According to the chronicles, it was built by the Zane and Cappello
families in 960 and from the outset assigned to the adjacent monastery
of Santa Cristina. Originally the church too would have had this title,
however no document supports the tradition; the dedication to the Mother
of God, on the other hand, is attested since 1128.
As evidenced
by an apostolic letter from Pope Clement III, already in 1188 it was
officiated by priests as a parish church affiliated to the cathedral of
San Pietro di Castello. It was also collegiate, with a chapter of canons
consisting of a titled priest, a deacon and a subdeacon.
Rebuilt
twice, after the fires of 1105 and 1149, it maintained its
Veneto-Byzantine style forms until it was demolished in 1503, because it
was unsafe, and rebuilt. According to recent critics, it was designed
(at least for the facade) by Mauro Codussi, but it has also been
attributed to Jacopo Sansovino, Pietro Lombardo, Giovanni Buora and
others. In 1524 the altars were completed and on 25 July 1540 it was
consecrated by the bishop of Sebenico Giovanni Lucio Stafileo.
In
1807, during the Napoleonic suppressions, it was reduced to a branch of
the parish of San Stae. After moving to San Cassiano in 1810, in 1952
she again became vicar of San Stae. In 1970 it returned to San Cassiano
as a subsidiary church.
Santa Maria Mater Domini does not overlook the campo of the same name
but on the calle further to the right of the main axis. The Istrian
stone facade surmounted by a tympanum on a smooth wall and supported by
two volute wings is of Tuscan inspiration.
The plan is a Greek
cross with a dome at the intersection between the transept and the
central nave, with an appearance very similar to the churches of San
Felice and San Giovanni Crisostomo. The four side chapels are delimited
pillars on which large arches are set. At the end of the very elongated
presbytery is the semicircular apse and at the sides there are two other
niche chapels.
On the first altar on the right, of the Trevisans,
inside a perspective structure are the statues of Saints Peter, Paul and
Andrew, works by Lorenzo Bregno, except the last one by Antonio Minello.

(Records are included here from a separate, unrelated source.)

(* ===== verification/Leases.v ===== *)
(** * The worker lock as a lease

    [acquire_lock], [release_lock] and [heartbeat] of [InMemoryExecutionStore]
    ([app/runtime/native/state.py]) give a worker the exclusive run of an
    execution for as long as its heartbeat is young.  The abstract
    specification is a lease: who holds it, since which heartbeat; the theorems
    show that no sequence of lock operations of other workers takes a young
    lease away, and that an old lease is taken over and its former owner is
    fenced off. *)

From S2P Require Export Sample.

(** ** Lock operations *)

Inductive lock_op :=
  | op_acquire (i worker : string) (stale_after_seconds : Z)
  | op_release (i worker : string)
  | op_heartbeat (i worker : string).

Definition op_worker (op : lock_op) : string :=
  match op with op_acquire _ k _ | op_release _ k | op_heartbeat _ k => k end.

(** The limit that an operation applies to a lease, when it applies one. *)
Definition op_limit (op : lock_op) : option Z :=
  match op with op_acquire _ _ s => Some s | _ => None end.

(** The lease of an execution: its holder and the last heartbeat. *)
Definition lease (i : string) (w : world) : option (option string * option Z) :=
  e ← dget i (w_executions w); Some (ex_worker_id e, ex_last_heartbeat_at e).

Section Leases.
Context `{Env}.

Definition run_lock_op (op : lock_op) : M unit :=
  match op with
  | op_acquire i k s => acquire_lock i k s;; mret tt
  | op_release i k => release_lock i k;; mret tt
  | op_heartbeat i k => heartbeat i k;; mret tt
  end.

Definition run_lock_ops (ops : list lock_op) : M unit := for_each run_lock_op ops.

Lemma lease_assign i j f w :
  lease i (set_w_executions (dalter f j (w_executions w)) w) =
    if String.eqb i j then e ← dget i (w_executions w);
                           Some (ex_worker_id (f e), ex_last_heartbeat_at (f e))
    else lease i w.
Proof.
  unfold lease. cbn. rewrite dget_dalter. destruct (String.eqb i j); [|done].
  by destruct (dget i (w_executions w)).
Qed.

(** Acquiring: the decision and its effect. *)
Definition may_acquire (now stale : Z) (worker : string) (l : option string * option Z) : bool :=
  opt_eqb l.1 None || opt_eqb l.1 (Some worker) || heartbeat_stale now stale l.2.

Lemma acquire_lock_lease i k s w l :
  lease i w = Some l ->
  exists w', acquire_lock i k s w = (Ok (may_acquire (env_now (w_clock w)) s k l), w')
    /\ w_clock w' = S (w_clock w)
    /\ lease i w' = Some (if may_acquire (env_now (w_clock w)) s k l
                          then (Some k, Some (env_now (w_clock w))) else l)
    /\ (forall j, j <> i -> lease j w' = lease j w).
Proof.
  intros Hl. unfold acquire_lock, lease in *. rewrite bind_unfold. cbn [gets].
  destruct (dget i (w_executions w)) as [e|] eqn:He; [|done]. injection Hl as <-.
  rewrite bind_unfold. cbn [utc_now]. cbv zeta. unfold may_acquire. cbn [fst snd].
  destruct (_ || _ || _); cbn; eexists; (split; [reflexivity|]); cbn; rewrite ?He;
    (split; [done|]); rewrite ?dget_dalter, ?String.eqb_refl, ?He; (split; [done|]);
    intros j Hj%String.eqb_neq; by rewrite ?dget_dalter, ?Hj.
Qed.

Lemma release_lock_lease i k w l :
  lease i w = Some l ->
  exists w', release_lock i k w = (Ok (opt_eqb l.1 (Some k)), w')
    /\ w_clock w' = w_clock w
    /\ lease i w' = Some (if opt_eqb l.1 (Some k) then (None, l.2) else l)
    /\ (forall j, j <> i -> lease j w' = lease j w)
    /\ (opt_eqb l.1 (Some k) = false -> w' = w).
Proof.
  intros Hl. unfold release_lock, lease in *. rewrite bind_unfold. cbn [gets].
  destruct (dget i (w_executions w)) as [e|] eqn:He; [|done]. injection Hl as <-. cbn [fst snd].
  destruct (opt_eqb _ _); cbn; eexists; (split; [reflexivity|]); cbn; rewrite ?He;
    (split; [done|]); rewrite ?dget_dalter, ?String.eqb_refl, ?He; (split; [done|]);
    (split; [|done]); intros j Hj%String.eqb_neq; by rewrite ?dget_dalter, ?Hj.
Qed.

Lemma heartbeat_lease i k w l :
  lease i w = Some l ->
  exists w', heartbeat i k w = (Ok (Some i), w')
    /\ (w_clock w <= w_clock w')%nat
    /\ lease i w' = Some (if opt_eqb l.1 None || opt_eqb l.1 (Some k)
                          then (Some k, Some (env_now (w_clock w))) else l)
    /\ (forall j, j <> i -> lease j w' = lease j w)
    /\ (opt_eqb l.1 None || opt_eqb l.1 (Some k) = false -> w' = w).
Proof.
  intros Hl. unfold heartbeat, lease in *. rewrite bind_unfold. cbn [gets].
  destruct (dget i (w_executions w)) as [e|] eqn:He; [|done]. injection Hl as <-. cbn [fst snd].
  destruct (opt_eqb _ _ || _); cbn; eexists; (split; [reflexivity|]); cbn; rewrite ?He;
    (split; [lia|]); rewrite ?dget_dalter, ?String.eqb_refl, ?He; (split; [done|]);
    (split; [|done]); intros j Hj%String.eqb_neq; by rewrite ?dget_dalter, ?Hj.
Qed.

(** On an unknown execution every operation does nothing. *)
Lemma lock_op_unknown i op w :
  lease i w = None -> (match op with op_acquire j _ _ | op_release j _ | op_heartbeat j _ => j end) = i ->
  run_lock_op op w = (Ok tt, w).
Proof.
  intros Hl Hi. unfold lease in Hl.
  destruct op; simpl in *; subst; unfold acquire_lock, release_lock, heartbeat;
    rewrite !bind_unfold; cbn [gets]; destruct (dget i (w_executions w)); done.
Qed.

Lemma opt_eqb_None a : opt_eqb (Some a) None = false.
Proof. done. Qed.

Lemma opt_eqb_other a b : b <> a -> opt_eqb (Some a) (Some b) = false.
Proof. intros Hne. apply String.eqb_neq. congruence. Qed.

(** One operation of another worker on a young lease. *)
Lemma lock_op_keeps i a t op w :
  lease i w = Some (Some a, Some t) -> op_worker op <> a ->
  (forall s, op_limit op = Some s -> env_now (w_clock w) <= t + s * us_per_second) ->
  exists w', run_lock_op op w = (Ok tt, w') /\ lease i w' = Some (Some a, Some t)
    /\ (w_clock w <= w_clock w')%nat.
Proof.
  intros Hl Hne Hlim.
  set (j := match op with op_acquire j _ _ | op_release j _ | op_heartbeat j _ => j end).
  destruct (lease j w) as [lj|] eqn:Hj; [|exists w; by rewrite (lock_op_unknown j)].
  destruct op as [j' k s|j' k|j' k]; simpl in *; subst j; rewrite bind_unfold.
  - destruct (acquire_lock_lease j' k s w lj Hj) as (w' & -> & Hc & Hl' & Hother).
    exists w'. split; [done|]. split; [|lia].
    destruct (String.eqb_spec i j') as [<-|Hij]; [|by rewrite Hother].
    rewrite Hl in Hj. injection Hj as <-. rewrite Hl'. unfold may_acquire. cbn [fst snd].
    rewrite opt_eqb_None, opt_eqb_other by done. specialize (Hlim s eq_refl). cbn.
    by replace (s * us_per_second <? env_now (w_clock w) - t) with false
      by (symmetry; apply Z.ltb_ge; lia).
  - destruct (release_lock_lease j' k w lj Hj) as (w' & -> & Hc & Hl' & Hother & _).
    exists w'. split; [done|]. split; [|lia].
    destruct (String.eqb_spec i j') as [<-|Hij]; [|by rewrite Hother].
    rewrite Hl in Hj. injection Hj as <-. rewrite Hl'. cbn [fst snd]. by rewrite opt_eqb_other.
  - destruct (heartbeat_lease j' k w lj Hj) as (w' & -> & Hc & Hl' & Hother & _).
    exists w'. split; [done|]. split; [|lia].
    destruct (String.eqb_spec i j') as [<-|Hij]; [|by rewrite Hother].
    rewrite Hl in Hj. injection Hj as <-. rewrite Hl'. cbn [fst snd].
    by rewrite opt_eqb_None, opt_eqb_other.
Qed.

Lemma lock_op_clock op w :
  exists w', run_lock_op op w = (Ok tt, w') /\ (w_clock w <= w_clock w')%nat.
Proof.
  set (j := match op with op_acquire j _ _ | op_release j _ | op_heartbeat j _ => j end).
  destruct (lease j w) as [lj|] eqn:Hj; [|exists w; by rewrite (lock_op_unknown j)].
  destruct op as [j' k s|j' k|j' k]; simpl in *; subst j; rewrite bind_unfold.
  - destruct (acquire_lock_lease j' k s w lj Hj) as (w' & -> & Hc & _). exists w'. split; [done|lia].
  - destruct (release_lock_lease j' k w lj Hj) as (w' & -> & Hc & _). exists w'. split; [done|lia].
  - destruct (heartbeat_lease j' k w lj Hj) as (w' & -> & Hc & _). exists w'. split; [done|lia].
Qed.

Lemma run_lock_ops_cons op ops w w' :
  run_lock_op op w = (Ok tt, w') -> run_lock_ops (op :: ops) w = run_lock_ops ops w'.
Proof. intros E. unfold run_lock_ops. cbn [for_each]. by rewrite bind_unfold, E. Qed.

Lemma lock_ops_clock ops w : (w_clock w <= w_clock (world_after (run_lock_ops ops) w))%nat.
Proof.
  revert w. induction ops as [|op ops IH]; intros w; [done|].
  destruct (lock_op_clock op w) as (w' & E & Hle). unfold world_after.
  rewrite (run_lock_ops_cons op ops w w' E). specialize (IH w'). unfold world_after in IH. lia.
Qed.

(** C7. A worker that acquired an execution keeps it through every sequence of
    lock operations of other workers (acquire, release or heartbeat, on this or
    other executions) as long as its heartbeat is no older than the limits those
    workers use. *)
Theorem lease_is_exclusive i a s w w1 ops e :
  dget i (w_executions w) = Some e ->
  acquire_lock i a s w = (Ok true, w1) ->
  let t := env_now (w_clock w) in
  let w2 := world_after (run_lock_ops ops) w1 in
  Forall (fun op => op_worker op <> a) ops ->
  (forall n s', (n <= w_clock w2)%nat -> In (Some s') (map op_limit ops) ->
     env_now n <= t + s' * us_per_second) ->
  result_of (run_lock_ops ops) w1 = Ok tt /\ lease i w2 = Some (Some a, Some t).
Proof.
  intros He Hacq t w2 Hothers Hyoung.
  assert (Hl1 : lease i w1 = Some (Some a, Some t)).
  { destruct (lease i w) as [l|] eqn:Hl; [|unfold lease in Hl; by rewrite He in Hl].
    destruct (acquire_lock_lease i a s w l Hl) as (w' & E & _ & Hl' & _).
    rewrite Hacq in E. injection E as Hm <-. by rewrite Hl', <-Hm. }
  subst w2. clear Hacq He. clearbody t. revert w1 Hl1 Hyoung.
  induction Hothers as [|op ops Hop Hops IH]; intros w1 Hl1 Hyoung; [by split|].
  pose proof (lock_ops_clock (op :: ops) w1) as Hclock.
  destruct (lock_op_keeps i a t op w1 Hl1 Hop) as (w' & E & Hl' & Hle).
  { intros s' Hs'. apply Hyoung; [exact Hclock|]. by left. }
  unfold result_of, world_after in *. rewrite (run_lock_ops_cons op ops w1 w' E) in *.
  apply IH; [done|]. intros n s' Hn Hin. apply Hyoung; [done|]. by right.
Qed.

(** A lease whose heartbeat is older than the limit is taken over by the next
    worker that asks; from then on the former owner is fenced off: its release is
    refused and its heartbeat changes nothing. *)
Theorem stale_lease_taken_over i a b s t w :
  lease i w = Some (Some a, Some t) -> a <> b -> s * us_per_second < env_now (w_clock w) - t ->
  exists w', acquire_lock i b s w = (Ok true, w')
    /\ lease i w' = Some (Some b, Some (env_now (w_clock w)))
    /\ release_lock i a w' = (Ok false, w')
    /\ heartbeat i a w' = (Ok (Some i), w').
Proof.
  intros Hl Hne Hold.
  assert (Hm : may_acquire (env_now (w_clock w)) s b (Some a, Some t) = true).
  { unfold may_acquire, heartbeat_stale. cbn [fst snd]. apply orb_true_iff. right. by apply Z.ltb_lt. }
  destruct (acquire_lock_lease i b s w _ Hl) as (w' & E & _ & Hl' & _). rewrite Hm in E, Hl'.
  exists w'. split; [done|]. split; [done|].
  assert (Hab : opt_eqb (Some b) (Some a) = false) by by apply opt_eqb_other.
  destruct (release_lock_lease i a w' _ Hl') as (w2 & E2 & _ & _ & _ & Hw2). cbn [fst snd] in *.
  rewrite Hab in E2, Hw2. rewrite Hw2 in E2 by done.
  destruct (heartbeat_lease i a w' _ Hl') as (w3 & E3 & _ & _ & _ & Hw3). cbn [fst snd] in *.
  rewrite opt_eqb_None, Hab in Hw3. rewrite Hw3 in E3 by done. done.
Qed.
End Leases.

(** ** Witnesses *)

(** Two workers and a limit of five minutes; the clock ticks once a second. *)
Lemma lease_is_exclusive_witness :
  let ops := [op_acquire "e1" "worker-b" 300; op_heartbeat "e1" "worker-b"; op_release "e1" "worker-b";
              op_acquire "e1" "worker-c" 300] in
  let w1 := world_after (acquire_lock "e1" "worker-a" 300) (sample_world QUEUED) in
  result_of (run_lock_ops ops) w1 = Ok tt
  /\ lease "e1" (world_after (run_lock_ops ops) w1) = Some (Some "worker-a", Some (env_now 0)).
Proof.
  refine (lease_is_exclusive "e1" "worker-a" 300 (sample_world QUEUED)
            (world_after (acquire_lock "e1" "worker-a" 300) (sample_world QUEUED))
            [op_acquire "e1" "worker-b" 300; op_heartbeat "e1" "worker-b"; op_release "e1" "worker-b";
             op_acquire "e1" "worker-c" 300]
            (sample_execution "e1" QUEUED) eq_refl eq_refl _ _).
  - by repeat constructor.
  - intros n s' Hn Hin. assert (Hs : s' = 300) by (simpl in Hin; intuition congruence). subst.
    assert (Hn3 : (n <= 3)%nat) by exact Hn. cbn. unfold us_per_second. lia.
Defined.

Lemma stale_lease_taken_over_witness :
  let w := set_w_clock 400 (world_after (acquire_lock "e1" "worker-a" 300) (sample_world QUEUED)) in
  exists w', acquire_lock "e1" "worker-b" 300 w = (Ok true, w')
    /\ lease "e1" w' = Some (Some "worker-b", Some (env_now 400))
    /\ release_lock "e1" "worker-a" w' = (Ok false, w')
    /\ heartbeat "e1" "worker-a" w' = (Ok (Some "e1"), w').
Proof.
  refine (stale_lease_taken_over "e1" "worker-a" "worker-b" 300 (env_now 0)
            (set_w_clock 400 (world_after (acquire_lock "e1" "worker-a" 300) (sample_world QUEUED)))
            eq_refl _ _).
  - done.
  - reflexivity.
Defined.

On the second altar is the altarpiece of the Martyrdom of Santa
Cristina, painted by Vincenzo Catena. In the right transept, above the
side door, we find the Last Supper by Bonifacio de' Pitati. In the
chapel to the right of the main one is an altar with frontal and statue
sculpted by Bregno, on the altar in the presbytery the Madonna and
Child, a colored stucco of the Tuscan school of the 15th century, while
in the left chapel we have again an altar by Bregno from the important
architectural structure with the statues of Saints Mark and John. In the
left transept, the large canvas by Tintoretto, Invention of the Cross,
surmounts a praying Madonna, a gilded marble bas-relief from the 13th
century. In the two chapels on the left we have the altar of Verigine,
on the Sansovino model, and then, on the altar of the Contarinis, the
Transfiguration by Francesco Bissolo.
The bell tower was rebuilt
in 1743: the previous sixteenth-century one had collapsed three years
earlier.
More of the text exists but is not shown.